**Work to be completed**
Quote exactly, and only, the lines of the material below from the line with "w_captured : string" through the line with "(** What a finished loop over".

**Given data**
(** [init] and [main] (part_000 32-42, 96-379), started with
    [os.Args[1:] = args]. *)
Definition main (w : World) (d : Disk) (args : list string) : Outcome :=
  match UserHomeDir w with
  | Err e => die [] [] args ("Failed to get user home directory: " +:+ e)
  | Ok _ =>
      match loadConfig d with
      | Err msg => die [] [] args msg
      | Ok config =>
          match parse_loop args defaultOptions with
          | inl e => die [] [] args (parse_error_text e)
          | inr o =>
              if negb (String.eqb (saveName o) "") then
                match Getwd w with
                | Err e =>
                    die [] [] args ("Failed to get current directory: " +:+ e)
                | Ok currentDir =>
                    let config' :=
                      save_preset config currentDir (saveName o) args in
                    match saveConfig config' d with
                    | Err msg => die [] [] args msg
                    | Ok d' =>
                        {| stdout := [saved_message (saveName o) currentDir];
                           log := []; os_Args := args;
                           exit := Saved config' d' |}
                    end
                end
              else
                match resolve w config o args with
                | (out, Err msg) => die out [] args msg
                | (out, Ok osArgs) => process w config o out osArgs
                end
          end
      end
  end.

End Part000.

(** ** The preset filter in the words of the specification

    "The token sequence with every occurrence of the [-name] flag and the
    token immediately following it removed, order preserved."  The flag
    occurs where the command line has a flag: the token after a flag that
    takes one value is the value of that flag, whatever it reads, and is
    kept with it. *)

(** The flags other than [-name] that take exactly one value. *)
Definition one_value_flags : list string :=
  ["-ignore-pattern"; "-delimiter"; "-wrap-code"; "-by-name"; "-exec";
   "-file-exec"].

Fixpoint without_name_flag (tokens : list string) : list string :=
  match tokens with
  | [] => []
  | t :: rest =>
      if String.eqb t "-name" then
        match rest with
        | [] => []
        | _ :: rest' => without_name_flag rest'
        end
      else if bool_decide (t ∈ one_value_flags) then
        match rest with
        | [] => [t]
        | v :: rest' => t :: v :: without_name_flag rest'
        end
      else t :: without_name_flag rest
  end.

(** Some flag other than [-name] has the token [-name] as its value, as in
    [-delimiter -name]. *)
Fixpoint name_as_value (tokens : list string) : bool :=
  match tokens with
  | [] => false
  | t :: rest =>
      if String.eqb t "-name" then
        match rest with
        | [] => false
        | _ :: rest' => name_as_value rest'
        end
      else if bool_decide (t ∈ one_value_flags) then
        match rest with
        | [] => false
        | v :: rest' => String.eqb v "-name" || name_as_value rest'
        end
      else name_as_value rest
  end.

(** ** Configurations that were loaded

    The keys of a map the decoder built are valid UTF-8. *)
Definition keys_valid {V} (m : gmap string V) : Prop :=
  forall k, is_Some (m !! k) -> valid_utf8 k.

Definition loaded (c : Config) : Prop :=
  keys_valid (default ∅ (Folders c)) /\
  forall D fc, map_get (Folders c) D = Some fc ->
    keys_valid (default ∅ (SavedName fc)).

(** What the configuration holds under a (directory, name) key. *)
Definition stored (c : Config) (dir name : string) : option (list string) :=
  match map_get (Folders c) dir with
  | Some fc => map_get (SavedName fc) name
  | None => None
  end.

(** ** The executable stage of one iteration

    [exec_stage w execCommand final f eo0 eo]: for file [f], lines 284-307
    of main.go do not abort, and leave [eo] in [executableOutput] when it held
    [eo0] before: either no executable is resolved, or the resolved one ran
    and succeeded with combined output [eo]. *)
Inductive exec_stage (w : World) (execCommand : string)
    (final : gmap string string) (f : string) (eo0 : string) : string -> Prop :=
| exec_stage_none :
    resolve_executable execCommand final f = "" ->
    exec_stage w execCommand final f eo0 eo0
| exec_stage_ran (prog : string) (args : list string) (out : string) :
    resolve_executable execCommand final f <> "" ->
    Fields (resolve_executable execCommand final f) = prog :: args ->
    CombinedOutput w prog (args ++ [f]) = (out, None) ->
    exec_stage w execCommand final f eo0 out.

(** What a finished loop returns to its caller: the builder's text, or the
    failure. *)
Definition outcome_of (s : Step) : Failure + string :=
  match s with
  | Continue st => inr (output st)
  | Abort _ f => inl f
  end.

Definition logged_by (s : Step) : list string :=
  match s with
  | Continue st => logs st
  | Abort l _ => l
  end.

(** ** Substrings and fences *)

(** [contains p s]: [p] occurs in [s] ([strings.Contains(s, p)]). *)
Fixpoint contains (p s : string) : bool :=
  String.prefix p s ||
  match s with
  | EmptyString => false
  | String _ s' => contains p s'
  end.

(** A triple backtick occurs in [s]. *)
Definition has_fence (s : string) : bool := contains fence s.

(** ** The blocks a run wrote

    A finished loop has written one block per file it read: the path, the
    content read, and the captured output that was current. *)

Record Written : Type := mkWritten {
  w_path : string;
  w_content : string;
  w_captured : string
}.

Definition written_text (wrapCode : bool) (delimiter : string) (b : Written)
  : string :=
  block wrapCode delimiter (w_path b) (w_content b) (w_captured b).

Definition concat_text (l : list string) : string :=
  foldr String.append "" l.

(** The files a finished loop wrote a block for: those of the list that no
    filter skips and that [os.ReadFile] reads, in list order. *)
Definition read_files (w : World) (ignoreRegex : option (string -> bool))
    (ignoreGitIgnore : bool) (gitIgnoreMatcher : option (string -> bool))
    (fs : list string) : list string :=
  List.filter
    (fun f => kept w ignoreRegex ignoreGitIgnore gitIgnoreMatcher f &&
              is_ok (ReadFile w f)) fs.

(** The captured output a block can carry: the one the loop started with,
    or what the command resolved for a file of the list printed, when no
    filter skips that file and the command succeeded. *)
Definition captured_by (w : World) (ignoreRegex : option (string -> bool))
    (ignoreGitIgnore : bool) (gitIgnoreMatcher : option (string -> bool))
    (execCommand : string) (final : gmap string string) (fs : list string)
    (initial captured : string) : Prop :=
  captured = initial \/
  exists f prog args,
    f ∈ fs /\
    kept w ignoreRegex ignoreGitIgnore gitIgnoreMatcher f = true /\
    resolve_executable execCommand final f <> "" /\
    Fields (resolve_executable execCommand final f) = prog :: args /\
    CombinedOutput w prog (args ++ [f]) = (captured, None).

(** A block written by a loop over [fs] that started with [initial] as
    captured output. *)
Definition block_of (w : World) (ignoreRegex : option (string -> bool))
    (ignoreGitIgnore : bool) (gitIgnoreMatcher : option (string -> bool))
    (execCommand : string) (final : gmap string string) (fs : list string)
    (initial : string) (b : Written) : Prop :=
  ReadFile w (w_path b) = Ok (w_content b) /\
  captured_by w ignoreRegex ignoreGitIgnore gitIgnoreMatcher execCommand final
              fs initial (w_captured b).

(** What a finished loop over [fs] has added to the builder: the blocks of
    the files read, in list order. *)
Definition blocks_of (w : World) (ignoreRegex : option (string -> bool))
    (ignoreGitIgnore : bool) (gitIgnoreMatcher : option (string -> bool))
    (execCommand : string) (final : gmap string string) (wrapCode : bool)
    (delimiter : string) (fs : list string) (initial : string)
    (before after : string) : Prop :=
  exists bs,
    after = before +:+ concat_text (written_text wrapCode delimiter <$> bs) /\
    w_path <$> bs
    = read_files w ignoreRegex ignoreGitIgnore gitIgnoreMatcher fs /\
    Forall (block_of w ignoreRegex ignoreGitIgnore gitIgnoreMatcher
                     execCommand final fs initial) bs.

(** ** The two-file scenario of the specification *)

Definition scenario_files : list string := ["a.py"; "b.unknown"].

Definition scenario_output : string :=
"a.py
```python
print(1)
```
======
b.unknown
```plaintext
xyz
```
======
".

(** ** A sample world

    Stand-ins for the outside world, used to run the two programs on
    concrete inputs: a file system given by a finite map, a regexp engine
    for literal patterns, two external commands, decimal scanning, and map
    iteration in key order. *)

Definition digit_of (c : ascii) : option Z :=
  let n := nat_of_ascii c in
  if ((48 <=? n) && (n <=? 57))%nat then Some (Z.of_nat (n - 48)) else None.

Fixpoint scan_digits (s : string) (acc : option Z) : option Z :=
  match s with
  | EmptyString => acc
  | String c s' =>
      match digit_of c with
      | Some dg => scan_digits s' (Some (10 * default 0 acc + dg)%Z)
      | None => acc
      end
  end.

**Output**
  w_captured : string
}.

Definition written_text (wrapCode : bool) (delimiter : string) (b : Written)
  : string :=
  block wrapCode delimiter (w_path b) (w_content b) (w_captured b).

Definition concat_text (l : list string) : string :=
  foldr String.append "" l.

(** The files a finished loop wrote a block for: those of the list that no
    filter skips and that [os.ReadFile] reads, in list order. *)
Definition read_files (w : World) (ignoreRegex : option (string -> bool))
    (ignoreGitIgnore : bool) (gitIgnoreMatcher : option (string -> bool))
    (fs : list string) : list string :=
  List.filter
    (fun f => kept w ignoreRegex ignoreGitIgnore gitIgnoreMatcher f &&
              is_ok (ReadFile w f)) fs.

(** The captured output a block can carry: the one the loop started with,
    or what the command resolved for a file of the list printed, when no
    filter skips that file and the command succeeded. *)
Definition captured_by (w : World) (ignoreRegex : option (string -> bool))
    (ignoreGitIgnore : bool) (gitIgnoreMatcher : option (string -> bool))
    (execCommand : string) (final : gmap string string) (fs : list string)
    (initial captured : string) : Prop :=
  captured = initial \/
  exists f prog args,
    f ∈ fs /\
    kept w ignoreRegex ignoreGitIgnore gitIgnoreMatcher f = true /\
    resolve_executable execCommand final f <> "" /\
    Fields (resolve_executable execCommand final f) = prog :: args /\
    CombinedOutput w prog (args ++ [f]) = (captured, None).

(** A block written by a loop over [fs] that started with [initial] as
    captured output. *)
Definition block_of (w : World) (ignoreRegex : option (string -> bool))
    (ignoreGitIgnore : bool) (gitIgnoreMatcher : option (string -> bool))
    (execCommand : string) (final : gmap string string) (fs : list string)
    (initial : string) (b : Written) : Prop :=
  ReadFile w (w_path b) = Ok (w_content b) /\
  captured_by w ignoreRegex ignoreGitIgnore gitIgnoreMatcher execCommand final
              fs initial (w_captured b).

(** What a finished loop over [fs] has added to the builder: the blocks of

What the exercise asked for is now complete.